While discussing with friends about one of my very senior friends (a 75 year old nun, who became very affectionate towards me over the past year), one of the common comments I hear is that she was in need of a pat on her back every now and then. She needed exclusive care from the other nuns, who lived with her; she would be delighted if the Superior of the house were to visit her a couple of times during the day and enquired about her health. She felt sick when the other sisters did not seem to take special note of her! That is the reason why, when I visited her during my monthly visits to the Sisters, she was more than joyous, to get the much needed attention, and she was very different during the few hours I spent with the sisters.

But she is not the only one we can blame for seeking this kind of exclusive attention of the dear ones. As we grow old, we in fact return to our childhood days, and we behave exactly like children do. It is a proven fact that children look forward to the exclusive care and attention of their parents, or relatives or even siblings. When they do not get it, then they do all pranks to get the much needed attention. All of us go through this stage at sometime or other! Sometimes when this psychological need becomes compulsive that we feel life so meaningless and dry without the attention of others, then every hour may turn out to be a hell.

Today while talking to a neighborhood bishop, I heard a similar story about a middle-aged priest, who began to find a hundred and one mistakes to blame the bishop, until he was given an office which is respectable, and now he is more than normal; he does not find fault with the bishop anymore and has even begun to find some good things to appreciate the bishop for. But once these people become addicted to the pat on the back, they may not do anything, until they get the pat! It is an addiction, just like addiction to smoking, or alcohol, or any kind of compulsive behavior. One may do this even without being conscious of it.
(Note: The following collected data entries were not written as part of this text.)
(* ===== verification/Prog.v ===== *)
(** Programs on shared state.

    An eBPF program is a finite tree of atomic actions on the state it shares
    with the other programs (the maps and the perf buffers): [Ret a] is a
    finished program and [Act f k] performs the action [f] atomically and
    continues with [k] on its result.  The type is inductive, so every program
    terminates, which is what the kernel's verifier demands of eBPF code.

    One definition of a handler has two readings: [run] executes it alone, and
    [pool_step] interleaves the actions of several programs that run on
    different CPUs. *)
From S2P Require Import Prelude.
From stdpp Require Import relations.
Open Scope Z_scope.
Open Scope bpf_scope.

Inductive prog (S A : Type) : Type :=
| Ret (a : A)
| Act {X : Type} (f : S -> X * S) (k : X -> prog S A).
Arguments Ret {S A} a.
Arguments Act {S A X} f k.

Fixpoint bind {S A B} (p : prog S A) (q : A -> prog S B) : prog S B :=
  match p with
  | Ret a => q a
  | Act f k => Act f (fun x => bind (k x) q)
  end.

Definition act {S X} (f : S -> X * S) : prog S X := Act f Ret.

(** An action that only reads, and one that only writes. *)
Definition get {S X} (f : S -> X) : prog S X := act (fun s => (f s, s)).
Definition put {S} (f : S -> S) : prog S unit := act (fun s => (tt, f s)).

Notation "x <- p ;; q" := (bind p (fun x => q))
  (at level 100, p at next level, right associativity) : bpf_scope.
Notation "p ;;; q" := (bind p (fun _ => q))
  (at level 100, right associativity) : bpf_scope.

(** * Running alone *)

Fixpoint run {S A} (p : prog S A) (s : S) : A * S :=
  match p with
  | Ret a => (a, s)
  | Act f k => let xs := f s in run (k xs.1) xs.2
  end.

Section Run.
Context {S A B : Type}.
Implicit Types (s : S).

Lemma run_bind (p : prog S A) (q : A -> prog S B) s :
  run (bind p q) s = run (q (run p s).1) (run p s).2.
Proof.
  revert s. induction p as [a | X f k IH]; intros s; simpl; [done|]. by rewrite IH.
Qed.

Lemma run_get (f : S -> A) s : run (get f) s = (f s, s).
Proof. done. Qed.

Lemma run_put (f : S -> S) s : run (put f) s = (tt, f s).
Proof. done. Qed.

(** The state predicate [I] is preserved by every action of [p], whatever
    state satisfying [I] the action finds. *)
Fixpoint preserves (I : S -> Prop) (p : prog S A) : Prop :=
  match p with
  | Ret _ => True
  | Act f k => forall s, I s -> I (f s).2 /\ preserves I (k (f s).1)
  end.

Lemma run_preserves (I : S -> Prop) p s : preserves I p -> I s -> I (run p s).2.
Proof.
  revert s. induction p as [a | X f k IH]; intros s H Hs; simpl; [done|].
  destruct (H s Hs). by apply IH.
Qed.
End Run.

(** A sequence of programs, each running to its end before the next. *)
Definition run_all {S A} (ps : list (prog S A)) (s : S) : S :=
  foldl (fun s p => (run p s).2) s ps.

Lemma run_all_invariant {S A} (I : S -> Prop) (ps : list (prog S A)) s :
  (forall p s, p ∈ ps -> I s -> I (run p s).2) -> I s -> I (run_all ps s).
Proof.
  revert s. induction ps as [|p ps IH]; intros s H Hs; simpl; [done|].
  apply IH; [|by apply H; [left|]]. intros q s' Hq. apply H. by right.
Qed.

(** * Interleaving *)

(** The next action of a program. *)
Definition step1 {S A} (p : prog S A) (s : S) : option (prog S A * S) :=
  match p with
  | Ret _ => None
  | Act f k => let xs := f s in Some (k xs.1, xs.2)
  end.

Section Pool.
Context {S A : Type}.
Implicit Types (p : prog S A) (ps : list (prog S A)) (s : S).

(** One program of the pool performs its next action. *)
Inductive pool_step : relation (list (prog S A) * S) :=
| PoolStep ps i p p' s s' :
    ps !! i = Some p -> step1 p s = Some (p', s') ->
    pool_step (ps, s) (<[i := p']> ps, s').

Definition finished p : Prop := match p with Ret _ => True | Act _ _ => False end.

(** Some interleaving runs every program of the pool to its end. *)
Definition pool_runs ps s s' : Prop :=
  exists qs, rtc pool_step (ps, s) (qs, s') /\ Forall finished qs.

(** An execution of the pool by an explicit schedule: at each turn the named
    program performs one action (a turn of a finished program is skipped). *)
Fixpoint run_schedule (sched : list nat) ps s : list (prog S A) * S :=
  match sched with
  | [] => (ps, s)
  | i :: sched =>
      match ps !! i ≫= fun p => step1 p s with
      | Some (p', s') => run_schedule sched (<[i := p']> ps) s'
      | None => run_schedule sched ps s
      end
  end.

Lemma run_schedule_steps sched ps s :
  rtc pool_step (ps, s) (run_schedule sched ps s).
Proof.
  revert ps s. induction sched as [|i sched IH]; intros ps s; simpl; [done|].
  destruct (ps !! i) as [p|] eqn:Hi; simpl; [|apply IH].
  destruct (step1 p s) as [[p' s']|] eqn:Hp; [|apply IH].
  eapply rtc_l; [by eapply PoolStep|]. apply IH.
Qed.

Lemma run_schedule_pool_runs sched ps s :
  Forall finished (run_schedule sched ps s).1 ->
  pool_runs ps s (run_schedule sched ps s).2.
Proof.
  intros Hf. exists (run_schedule sched ps s).1. split; [|done].
  rewrite <- surjective_pairing. apply run_schedule_steps.
Qed.

(** Running the programs one after the other is one of the interleavings. *)
Lemma run_pool_steps ps i p s :
  ps !! i = Some p ->
  rtc pool_step (ps, s) (<[i := Ret (run p s).1]> ps, (run p s).2).
Proof.
  revert ps s. induction p as [a | X f k IH]; intros ps s Hi; simpl.
  - rewrite list_insert_id by done. done.
  - eapply rtc_l; [by eapply PoolStep|].
    rewrite <- (list_insert_insert_eq ps i (Ret _) (k (f s).1)). apply IH.
    apply list_lookup_insert_eq. by eapply lookup_lt_Some.
Qed.

(** [adds I c m p n]: from any state satisfying [I], whatever the other
    programs do in between while keeping [I], the actions of [p] keep [I] and
    change the measure [c] by [n] in total, modulo [m]. *)
Fixpoint adds (I : S -> Prop) (c : S -> Z) (m : Z) p (n : Z) : Prop :=
  match p with
  | Ret _ => n = 0
  | Act f k => exists d, forall s, I s ->
      I (f s).2 /\ c (f s).2 mod m = (c s + d) mod m /\ adds I c m (k (f s).1) (n - d)
  end.

Lemma adds_step1 I c m p n s p' s' :
  step1 p s = Some (p', s') -> adds I c m p n -> I s ->
  I s' /\ exists d, c s' mod m = (c s + d) mod m /\ adds I c m p' (n - d).
Proof.
  destruct p as [a | X f k]; intros [= <- <-] [d Hd] Hs.
  destruct (Hd s Hs) as (? & ? & ?). eauto.
Qed.

Lemma adds_pool_step I c m ps s ps' s' ns :
  pool_step (ps, s) (ps', s') -> I s -> Forall2 (adds I c m) ps ns ->
  exists ns', I s' /\ Forall2 (adds I c m) ps' ns' /\
    (c s' + sumZ id ns') mod m = (c s + sumZ id ns) mod m.
Proof.
  inversion 1 as [? i p p' ? ? Hi Hp]; subst. intros Hs Hns.
  destruct (Forall2_lookup_l _ _ _ _ _ Hns Hi) as (n & Hn & Ha).
  destruct (adds_step1 _ _ _ _ _ _ _ _ Hp Ha Hs) as (Hs' & d & Hd & Ha').
  exists (<[i := n - d]> ns). split; [done|]. split; [by apply Forall2_insert|].
  rewrite (sumZ_insert _ _ _ n) by done. unfold id.
  rewrite Zplus_mod, Hd, <- Zplus_mod. f_equal. lia.
Qed.

Lemma adds_finished I c m ps ns :
  Forall2 (adds I c m) ps ns -> Forall finished ps -> sumZ id ns = 0.
Proof.
  induction 1 as [|p n ps ns Hp _ IH]; intros Hf; [done|].
  apply Forall_cons in Hf as [Hf Hfs]. destruct p; simpl in Hp; [|done]. subst.
  rewrite sumZ_cons, IH by done. done.
Qed.

(** However the programs interleave, their contributions add up. *)
Lemma pool_runs_adds I c m ps s s' ns :
  pool_runs ps s s' -> I s -> Forall2 (adds I c m) ps ns ->
  I s' /\ c s' mod m = (c s + sumZ id ns) mod m.
Proof.
  intros (qs & Hsteps & Hf) Hs Hns.
  remember (ps, s) as x eqn:Hx. remember (qs, s') as y eqn:Hy.
  revert ps s ns Hx Hs Hns.
  induction Hsteps as [x | x [ps1 s1] y Hstep _ IH]; intros ps s ns Hx Hs Hns; simplify_eq.
  - rewrite (adds_finished _ _ _ _ _ Hns) by done. split; [done|]. f_equal. lia.
  - destruct (adds_pool_step _ _ _ _ _ _ _ _ Hstep Hs Hns) as (ns' & Hs1 & Hns' & Hc).
    destruct (IH eq_refl ps1 s1 ns' eq_refl Hs1 Hns') as [? ->]. by rewrite Hc.
Qed.

(** A state predicate every action of every program keeps. *)
Lemma pool_steps_invariant (I : S -> Prop) ps s qs s' :
  rtc pool_step (ps, s) (qs, s') -> Forall (preserves I) ps -> I s -> I s'.
Proof.
  intros Hsteps Hps Hs.
  remember (ps, s) as x eqn:Hx. remember (qs, s') as y eqn:Hy.
  revert ps s Hx Hps Hs.
  induction Hsteps as [x | x [ps1 s1] y Hstep _ IH]; intros ps s Hx Hps Hs; simplify_eq; [done|].
  inversion Hstep as [? i p p' ? ? Hi Hp]; subst.
  pose proof (Forall_lookup_1 _ _ _ _ Hps Hi) as Hpi.
  destruct p as [a | X f k]; simplify_eq/=. destruct (Hpi s Hs) as [HI Hk].
  eapply IH; [done | done | | done]. by apply Forall_insert.
Qed.
End Pool.

Section Adds.
Context {S : Type} (I : S -> Prop) (c : S -> Z) (m : Z).

Lemma adds_ret {A} (a : A) : adds I c m (Ret a) 0.
Proof. done. Qed.

Lemma adds_bind {A B} (p : prog S A) (q : A -> prog S B) n1 n2 :
  adds I c m p n1 -> (forall a, adds I c m (q a) n2) -> adds I c m (bind p q) (n1 + n2).
Proof.
  revert n1. induction p as [a | X f k IH]; intros n1 Hp Hq; cbn in *.
  - subst n1. apply Hq.
  - destruct Hp as [d Hd]. exists d. intros s Hs. destruct (Hd s Hs) as (? & ? & ?).
    split_and!; [done..|]. replace (n1 + n2 - d) with (n1 - d + n2) by lia. by apply IH.
Qed.

(** The continuation needs to be considered only for the results that occur. *)
Lemma adds_get_bind {A B} (f : S -> A) (q : A -> prog S B) n :
  (forall s, I s -> adds I c m (q (f s)) n) -> adds I c m (bind (get f) q) n.
Proof.
  intros H. exists 0. intros s Hs. cbn. rewrite Z.add_0_r, Z.sub_0_r. auto.
Qed.

Lemma adds_get {A} (f : S -> A) : adds I c m (get f) 0.
Proof. exists 0. intros s Hs. by rewrite Z.add_0_r. Qed.

Lemma adds_act {A} (f : S -> A * S) d :
  (forall s, I s -> I (f s).2 /\ c (f s).2 mod m = (c s + d) mod m) ->
  adds I c m (act f) d.
Proof.
  intros H. exists d. intros s Hs. destruct (H s Hs). split_and!; [done..|]. cbn. lia.
Qed.

Lemma adds_put (g : S -> S) d :
  (forall s, I s -> I (g s) /\ c (g s) mod m = (c s + d) mod m) ->
  adds I c m (put g) d.
Proof. intros H. by apply adds_act. Qed.

Lemma adds_if {A} (b : bool) (p q : prog S A) n :
  adds I c m p n -> adds I c m q n -> adds I c m (if b then p else q) n.
Proof. by destruct b. Qed.

Lemma adds_eq {A} (p : prog S A) n n' : adds I c m p n -> n = n' -> adds I c m p n'.
Proof. by intros ? <-. Qed.
End Adds.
Many of us stop growing, when we are halted by such things as this compulsive behavior to get recognition from those who matter in our circles. This happens largely because we have not adequately recognized ourselves, what we are, what we are capable of, what we have achieved through sheer personal charisma. If I look for recognition from outside, that only implies that I had not boosted my self-image and worth, by asserting my strengths. When I feel the need to get recognition from others, I may as well ask, what has stopped me from giving a pat on my back, all by myself?

It maybe time that I begin to look for recognition from outsiders, but start giving a pat by myself. All that you need to do is to put both the hands across the shoulder and gently pat the shoulder. Use any sweet sounding words to accompany this action.Those who are tied down by recognition from others, may stop living, when others begin to show their attention to someone else, or something else. When I recognize myself, I begin to recognize the Inner Self which is dwelling deep within me, and that is my God, that is my true Being, that is Brahman, that is the Spirit! When I recognize myself, I recognize God, and the world then may look so very different in my eyes!